Le paradoxe des travailleurs du back office est précisément celui-ci : délivrer, au risque de leur santé, des biens et des services dont ils profitent peu et par conséquent se savoir essentiels mais socialement invisibles. C’est de ce paradoxe que joue Lupin dans les premiers épisodes.
En effet, la série s’ouvre sur un Assane Diop agent de nettoyage au Louvre – lieu où il compte commettre un vol de bijoux –, embauché de manière assez classique grâce à une cooptation communautaire de la part d’une manageuse d’origine sénégalaise à qui il fait croire qu’ils sont « pays », comme on disait du temps d’Arsène Lupin.
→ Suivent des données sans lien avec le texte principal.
(** * Requests *)
Module Dynamo.
Inductive AttributeValue := S (s : string) | N (n : string) | Bool (b : bool).
#[global] Instance AttributeValue_eq_dec : EqDecision AttributeValue.
Proof. solve_decision. Defined.

Abbreviation item := (gmap string AttributeValue).
(** Partition key and sort key. *)
Definition key : Type := string * string.

(** The key attribute names of the schema file. *)
Definition pk : string := "PK".
Definition sk : string := "SK".

Definition as_s (v : AttributeValue) : option string :=
  match v with S s => Some s | _ => None end.
Definition as_n (v : AttributeValue) : option string :=
  match v with N n => Some n | _ => None end.

(** The condition expressions the code writes. *)
Inductive condition :=
| Always
| AttributeNotExists (attr : string)
| AttributeExists (attr : string)
| AttributeEquals (attr : string) (v : AttributeValue).
#[global] Instance condition_eq_dec : EqDecision condition.
Proof. solve_decision. Defined.

(** One item of a transaction: [SET attr = v] on a key, a put, a delete. *)
Inductive write :=
| Update (k : key) (attr : string) (v : AttributeValue) (c : condition)
| Put (i : item) (c : condition)
| Delete (k : key) (c : condition).
#[global] Instance write_eq_dec : EqDecision write.
Proof. solve_decision. Defined.

(** What a transaction or a conditional put answers.  A cancelled
    transaction lists a reason code per item. *)
Inductive outcome :=
| Committed
| Cancelled (msg : string) (reasons : list (option string))
| Failed (msg : string).
Inductive put_outcome :=
| Stored
| ConditionFailed (msg : string)
| PutFailed (msg : string).

Definition key_of (i : item) : option key :=
  p ← i !! pk ≫= as_s; s ← i !! sk ≫= as_s; Some (p, s).
Definition write_key (w : write) : option key :=
  match w with Update k _ _ _ | Delete k _ => Some k | Put i _ => key_of i end.
Definition write_condition (w : write) : condition :=
  match w with Update _ _ _ c | Put _ c | Delete _ c => c end.

(** ** The meaning of a request on the item at its key *)
Definition holds (c : condition) (current : option item) : bool :=
  match c with
  | Always => true
  | AttributeNotExists a => bool_decide ((current ≫= lookup a) = None)
  | AttributeExists a => bool_decide (is_Some (current ≫= lookup a))
  | AttributeEquals a v => bool_decide ((current ≫= lookup a) = Some v)
  end.
(** An update of a missing item creates it with its key attributes. *)
Definition effect (w : write) (current : option item) : option item :=
  match w with
  | Update (p, s) a v _ =>
      Some (<[a := v]> (default (<[pk := S p]> (<[sk := S s]> ∅)) current))
  | Put i _ => Some i
  | Delete _ _ => None
  end.
End Dynamo.

(** * The service *)

(** The calls the code makes.  [transact] and [put_item] relate the table
    before and after to the answer; their boolean says whether the request
    took effect, which a failed answer does not tell the caller. *)
Class DynamoService (T : Type) := {
  get_item : T → Dynamo.key → option Dynamo.item;
  transact : T → list Dynamo.write → T → Dynamo.outcome → bool → Prop;
  put_item : T → Dynamo.item → Dynamo.condition → T → Dynamo.put_outcome → bool → Prop;
}.

Section laws.
Context {T : Type} `{DynamoService T}.
Implicit Types (t : T) (ws : list Dynamo.write).

Definition condition_holds t (w : Dynamo.write) : Prop :=
  ∃ k, Dynamo.write_key w = Some k ∧
       Dynamo.holds (Dynamo.write_condition w) (get_item t k) = true.
(** All the writes of a request are in the table, and nothing else changed. *)
Definition applied t ws t' : Prop :=
  (∀ w k, w ∈ ws → Dynamo.write_key w = Some k →
     get_item t' k = Dynamo.effect w (get_item t k)) ∧
  (∀ k, (∀ w, w ∈ ws → Dynamo.write_key w ≠ Some k) → get_item t' k = get_item t k).
Definition unchanged t t' : Prop := ∀ k, get_item t' k = get_item t k.
End laws.

(** Documented behaviour: a transaction takes effect as a whole, only when
    all its conditions hold, or not at all; a commit took effect and a
    cancellation did not; the reason [ConditionalCheckFailed] at a position
    means that the condition there did not hold.  A conditional put is alike;
    it is refused when its condition does not hold (the client may have
    repeated a put whose answer was lost, so the table is the one after). *)
Class DynamoLaws (T : Type) `{DynamoService T} : Prop := {
  law_effect t ws t' out : transact t ws t' out true →
    Forall (condition_holds t) ws ∧ applied t ws t' ∧ NoDup (Dynamo.write_key <$> ws);
  law_no_effect t ws t' out : transact t ws t' out false → unchanged t t';
  law_committed t ws t' b : transact t ws t' Dynamo.Committed b → b = true;
  law_cancelled t ws t' msg rs b : transact t ws t' (Dynamo.Cancelled msg rs) b → b = false;
  law_reason t ws t' msg rs b i w : transact t ws t' (Dynamo.Cancelled msg rs) b →
    rs !! i = Some (Some "ConditionalCheckFailed") → ws !! i = Some w →
    ¬ condition_holds t w;
  law_put_effect t i c t' out : put_item t i c t' out true →
    condition_holds t (Dynamo.Put i c) ∧ applied t [Dynamo.Put i c] t';
  law_put_no_effect t i c t' out : put_item t i c t' out false → unchanged t t';
  law_stored t i c t' b : put_item t i c t' Dynamo.Stored b → b = true;
  law_refused t i c t' msg b : put_item t i c t' (Dynamo.ConditionFailed msg) b →
    ¬ condition_holds t' (Dynamo.Put i c);
}.

(** * Programs *)

(** A computation that awaits calls to the service. *)
Inductive prog (A : Type) : Type :=
| Done (r : result CpError.t A)
| GetItem (k : Dynamo.key) (cont : result string (option Dynamo.item) → prog A)
| PutItem (i : Dynamo.item) (c : Dynamo.condition) (cont : Dynamo.put_outcome → prog A)
| Transact (ws : list Dynamo.write) (cont : Dynamo.outcome → prog A).
Arguments Done {_} _.
Arguments GetItem {_} _ _.
Arguments PutItem {_} _ _ _.
Arguments Transact {_} _ _.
S’ensuit une scène impressionnante de salles vides de touristes où s’affairent durant toute la nuit les agents d’entretiens contemplés par les tableaux de maîtres qui semblent leur octroyer la même valeur qu’à n’importe quel visiteur… Puis, la série se poursuit avec le même Assane, déguisé cette fois en livreur à vélo, subterfuge qui lui permettra heureusement de se fondre dans la masse des livreurs pour échapper à la police…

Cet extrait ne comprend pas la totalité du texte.